The post points out, correctly, that
bq. Harvey [Director of Policy Planning at NNSA] confirmed that the Moscow Treaty numbers are in fact premised on intelligence estimates of future foreign nuclear deployments.
Meaning, Chinese future nuclear weapons deployments. In other words, we need 1,700-2,200 nuclear weapons to dissuade the Chinese from attempting to achieve parity with the US arsenal.
p=. *SIOP =/= Arsenal Size*
Personally, I was most interested in a closely-related matter: Harvey’s assertion that decisions regarding the number of US nuclear forces are _not_ based on holding a certain number of targets at risk.
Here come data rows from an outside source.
(** X1.  A drained batch in which no record asks for anything but the state
    suppression is already in (records that are not set operations, keys
    other than "localhost" and other fields ask for nothing) is processed
    without a single call and leaves every object as it was. *)
Theorem config_batch_without_effect (e : Env) (w : World H) :
  temps e = Some p_deviceMetadataTableSubscriber ->
  forallb (Bool.eqb (suppressionEnabled w)) (batch_requests (keyOpFvsQueue e)) = true ->
  after (dispatch e) w = w /\ calls (dispatch e) w = [].
Proof.
  intros Et Hall. destruct (dispatch_config e w Et) as [-> ->].
  assert (Hn : deviceMetadataChanged e w = (tt, w, [])).
  { unfold deviceMetadataChanged. apply forEach_noop. intros r Hin.
    apply record_noop. rewrite forallb_forall in *. intros b Hb.
    apply Hall. unfold batch_requests. apply in_flat_map. now exists r. }
  unfold after, calls. rewrite Hn. split; reflexivity.
Qed.


End ConfigFeed.

(** X1 on a concrete run. *)
Lemma config_batch_without_effect_witness :
  calls (dispatch foreignBatch) (initialWorld helperWarm) = [].
Proof.
  exact (proj2 (config_batch_without_effect foreignBatch (initialWorld helperWarm)
                  eq_refl eq_refl)).
Defined.


(** ** Response notifications, EOIU flags, feed events *)

Section Events.

Context {H : Type} `{RestartHelper H}.

Lemma routeResponses_calls (e : Env) (w : World H) :
  calls (routeResponses e) w = deliveries (notifications e).
Proof.
  unfold routeResponses, deliveries. revert w.
  induction (notifications e) as [|n q IH]; intros w; [reflexivity |].
  simpl forEach. rewrite calls_bind.
  change (after (sync_onRouteResponse (kfvKey n) (kfvFieldsValues n)) w) with w.
  rewrite IH. reflexivity.
Qed.

(** X3.  When [select] reports the response channel currently held, every
    pending notification is handed to the translator, once and in arrival
    order, and nothing else is called or changed. *)
Theorem responses_forwarded_in_order (e : Env) (w : World H) (id : nat) :
  routeResponseChannel w = Some id ->
  temps e = Some (p_routeResponseChannel id) ->
  calls (dispatch e) w = deliveries (notifications e)
  /\ after (dispatch e) w = w.
Proof.
  intros Ec Et.
  assert (Hd : after (dispatch e) w = after (routeResponses e) w
               /\ calls (dispatch e) w = calls (routeResponses e) w).
  { unfold dispatch. rewrite Et. cbn [ptr_is Selectable_eqb orb].
    rewrite after_bind_gets, calls_bind_gets, Ec.
    cbn [is_routeResponseChannel ptr_is Selectable_eqb].
    rewrite Nat.eqb_refl. split; reflexivity. }
  destruct Hd as [-> ->]. split; [apply routeResponses_calls |].
  exact (responses_keep e w).
Qed.

(** X4.  The two reads of [eoiuFlagsSet] share one variable.  When the IPv4
    read does not yield "reached" the answer is no, whatever the IPv6 flag;
    and when the IPv6 read leaves the variable as it finds it, the answer
    is that of the IPv4 read alone. *)
Theorem eoiuFlagsSet_reads (tbl : Table) :
  (hget tbl "IPv4|eoiu" "state" "" <> "reached" -> eoiuFlagsSet tbl = false)
  /\ ((forall old, hget tbl "IPv6|eoiu" "state" old = old) ->
      eoiuFlagsSet tbl = (hget tbl "IPv4|eoiu" "state" "" =? "reached")%string).
Proof.
  unfold eoiuFlagsSet. split.
  - intros Hn. destruct (String.eqb_spec (hget tbl "IPv4|eoiu" "state" "") "reached");
      [contradiction | reflexivity].
  - intros Hid. rewrite Hid.
    destruct (hget tbl "IPv4|eoiu" "state" "" =? "reached")%string; reflexivity.
Qed.

Lemma select_controller_enabled (e : Env) (w : World H) :
  controller_enabled (after (select e) w) = controller_enabled w.
Proof. reflexivity. Qed.

Lemma dispatch_feed (e : Env) (w : World H) :
  temps e = Some p_fpm \/ temps e = Some p_netlink ->
  (controller_enabled w = true ->
     after (dispatch e) w = after (flushPipeline e) w
     /\ calls (dispatch e) w = calls (flushPipeline e) w)
  /\ (controller_enabled w = false ->
      after (dispatch e) w = w /\ calls (dispatch e) w = []).
Proof.
  intros Et. unfold controller_enabled, dispatch.
  assert (Hc : is_routeResponseChannel (temps e) (routeResponseChannel w) = false).
  { unfold is_routeResponseChannel.
    destruct Et as [Et | Et]; rewrite Et;
      destruct (routeResponseChannel w); reflexivity. }
  assert (Hp : ptr_is (temps e) (p_timer warmStartTimer)
               || ptr_is (temps e) (p_timer eoiuHoldTimer) = false
               /\ ptr_is (temps e) (p_timer eoiuCheckTimer) = false
               /\ ptr_is (temps e) p_deviceMetadataTableSubscriber = false)
    by (destruct Et as [Et | Et]; rewrite Et; repeat split).
  destruct Hp as (-> & -> & ->).
  rewrite !after_bind_gets, !calls_bind_gets, Hc.
  rewrite !after_bind_gets, !calls_bind_gets.
  destruct (negb (warmStartEnabled w) || isReconciled (helper w)).
  - split; [intros _; split; reflexivity | discriminate].
  - split; [discriminate | intros _; split; reflexivity].
Qed.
In fact, according to my notes, Harvey said in response to a question from Daryl Kimball that holding said targets at risk “is a _relatively small_ driver” of the force size.
What, one might ask, are _large_ drivers? According to Harvey, they include dissuading competitors and providing extended deterrence to our allies. I don’t think he mentioned China by name, but I think it would make anyone’s short list.
_Soooooo_ how do these drivers translate into a number? Well, hard to say. In response to a question from Jeffrey, Harvey said that the process of determining the number necessary to assure our allies is a judgment, rather than a calculation.
Don’t forget that the SIOP is now history. The US nuclear war plan is OPLAN8044 and I think that this change happened ‘cause of the reforms to the strategic war planning system since the ‘90s, things like “adaptive planning” and the “Living SIOP” that kind of changed the way the US targets its nuclear warheads. I remember seeing a STRATCOM doc or testimony to the effect that the post cold war world is a “target rich” environment rather than a weapons rich environment. With the old SIOP philosophy target requirements set the number of warheads requirement but perhaps because of these strategic reforms we see a relative de-coupling between targets and numbers…just thinkin’ out loud.